For perioperative care risk prediction, various techniques in machine learning, neural networks, and fuzzy logic have been applied. For example, neural networks used to predict the hypnotic effect (as measured by BIS) of an induction bolus dose of propofol were found to exceed the average estimate of practicing anesthesiologists (Liu et al. 2019). Neural networks have also been used to predict the rate of recovery from neuromuscular blockade and hypotensive episodes post-induction or during spinal anesthesia, while other machine learning approaches have been tested to automatically classify pre-operative patient acuity (i.e., ASA status), define difficult laryngoscopy findings, identify respiratory depression during conscious sedation, and to assist in decision-making for the optimal method of anesthesia in pediatric surgery (Lin et al. 2002). Waveform data from arterial lines has been used to develop models that could predict hypotension before their occurrence on an arterial line waveform (Hatib et al. 2018). Others have used machine learning models to predict morbidity/mortality, sepsis, weaning from ventilation, or readmission.

Imaging guidance has also benefited from using convolutional neural network to identify key vessels e.g. femoral artery/vein during a femoral nerve block, vertebral level, lamina or epidural space during real-time (Hetherington et al. 2017). Pain management may improve with the use of machine learning to measure nociception levels based on photoplethysmograms and skin conductance waveforms or EEG (Hamunen et al. 2012; Pesteie et al. 2018).

Finally, even operating room logistics has benefitted from improved prediction of operation duration, bed usage, recovery throughput and length of recovery using a combination of information on staffing characteristics both anesthesia and surgical, and patient medical history (Gram et al. 2017).

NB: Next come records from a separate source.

Lemma stable_everywhere d W : stable_at d W.
Proof.
  induction d as [|d (IHsr & IHfam & IHl & IHr & IHa)]; unfold stable_at.
  - repeat split.
    + intros i g. simpl. now destruct (simple_reflection_impl W).
    + intros s. simpl. discriminate.
    + intros x i g. simpl. now destruct (apply_simple_reflection_left_impl W).
    + intros x i g. simpl. now destruct (apply_simple_reflection_right_impl W).
    + intros x i side g. simpl. discriminate.
  - repeat split.
    + intros i g.
      change (simple_reflection (S d) W i) with
        (match simple_reflection_impl W with
         | Some f => f i
         | None => apply_simple_reflection d W (one W) i side_default
         end).
      change (simple_reflection (S (S d)) W i) with
        (match simple_reflection_impl W with
         | Some f => f i
         | None => apply_simple_reflection (S d) W (one W) i side_default
         end).
      destruct (simple_reflection_impl W); [trivial | apply IHa].
    + intros s. rewrite !simple_reflections_S. apply Family_mono, IHsr.
    + intros x i g.
      change (apply_simple_reflection_left (S d) W x i) with
        (match apply_simple_reflection_left_impl W with
         | Some f => f x i
         | None => s <- simple_reflections d W ;; g <- getitem s i ;;
                   Ok (mul W g x)
         end).
      change (apply_simple_reflection_left (S (S d)) W x i) with
        (match apply_simple_reflection_left_impl W with
         | Some f => f x i
         | None => s <- simple_reflections (S d) W ;; g <- getitem s i ;;
                   Ok (mul W g x)
         end).
      destruct (apply_simple_reflection_left_impl W); [trivial|].
      intro H. apply bind_Ok_inv in H. destruct H as [s [Hs H]].
      now rewrite (IHfam _ Hs).
    + intros x i g.
      change (apply_simple_reflection_right (S d) W x i) with
        (match apply_simple_reflection_right_impl W with
         | Some f => f x i
         | None => s <- simple_reflections d W ;; g <- getitem s i ;;
                   Ok (mul W x g)
         end).
      change (apply_simple_reflection_right (S (S d)) W x i) with
        (match apply_simple_reflection_right_impl W with
         | Some f => f x i
         | None => s <- simple_reflections (S d) W ;; g <- getitem s i ;;
                   Ok (mul W x g)
         end).
      destruct (apply_simple_reflection_right_impl W); [trivial|].
      intro H. apply bind_Ok_inv in H. destruct H as [s [Hs H]].
      now rewrite (IHfam _ Hs).
    + intros x i side g. rewrite !apply_simple_reflection_S.
      destruct (String.eqb side "right"); [apply IHr | apply IHl].
Qed.

Lemma simple_reflection_mono d d' W i g :
  d <= d' -> simple_reflection d W i = Ok g -> simple_reflection d' W i = Ok g.
Proof.
  induction 1 as [|d' _ IH]; [trivial|].
  intro H. now apply (stable_everywhere d' W), IH.
Qed.

Lemma simple_reflections_mono d d' W s :
  d <= d' -> simple_reflections d W = Ok s -> simple_reflections d' W = Ok s.
Proof.
  induction 1 as [|d' _ IH]; [trivial|].
  intro H. now apply (stable_everywhere d' W), IH.
Qed.

End Depth.

Lemma simple_reflections_keys {elt : Type} d (W : Parent elt) (s : family elt) :
  simple_reflections d W = Ok s -> map fst s = index_set W.
Proof.
  destruct d as [|d]; [discriminate|].
  rewrite simple_reflections_S. apply Family_keys.
Qed.

(** ** Generator families *)

(** C6.  When the single-index lookup answers on every label of the index
    set, the cached family is built, and at every label of the index set the
    single-index lookup and the family hold the same element:
    [G.simple_reflection(i) == G.simple_reflections()[i]]. *)
Theorem simple_reflection_agrees_with_family {elt : Type} d (W : Parent elt) :
  (forall j, In j (index_set W) -> exists g, simple_reflection d W j = Ok g) ->
  exists s, simple_reflections (S d) W = Ok s /\
    forall i, In i (index_set W) ->
      exists g, simple_reflection (S d) W i = Ok g /\ getitem s i = Ok g.
Proof.
  intro Htotal.
  destruct (Family_total (simple_reflection d W) (index_set W) Htotal) as [s Hs].
  exists s. split; [exact Hs|].
  intros i Hi. destruct (Htotal i Hi) as [g Hg]. exists g. split.
  - apply (simple_reflection_mono d); [lia | exact Hg].
  - now rewrite (Family_getitem _ _ _ _ Hs Hi).
Qed.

In these myriad of potential applications, anesthesiologists should continue to partner with data scientists and engineers to provide their valuable clinical insight into the development of artificial intelligence to ensure its clinical applicability, training data validity, generalizability, and that interpretations of that data are clinically meaningful.

Postoperative

In the postoperative setting, artificial intelligence and telehealth are playing increasingly important roles in disposition and reducing length of stay. Remote monitoring technologies and early warning systems, such as AlertWatch® (Tremper et al. 2018), are transforming postoperative care by reducing ICU admissions and alerting responding clinicians prior to patient decompensation. Postoperative monitors that combine artificial intelligence with plethysmographic and electrocardiographic signals have been developed for noninvasive respiratory and hemodynamic monitoring. Additionally, consumer health wearable devices are providing new sources of patient generated health data for post-discharge monitoring and rehabilitation programs.

Future Directions of AI in Personalized Anesthesiology

As degrees of freedom in a dataset increase, machine learning and deep learning algorithms require larger training datasets to develop accurate models. This means that as our patient datasets become larger and more complex, we’ll need more patients to predict outcomes and to leverage all of the available big data and small data resources. Personalized anesthesiology that leverages both electronic health record data and patient-generated health data is on the horizon, but will require collaborative initiatives between academic medical centers to minimize biases and ensure generalizable models. Perioperative data consortiums, such as Multicenter Perioperative Outcomes Group (MPOG), will be critical to the integration of artificial intelligence into the perioperative ecosystem (Kheterpal 2011; Simpao et al. 2015).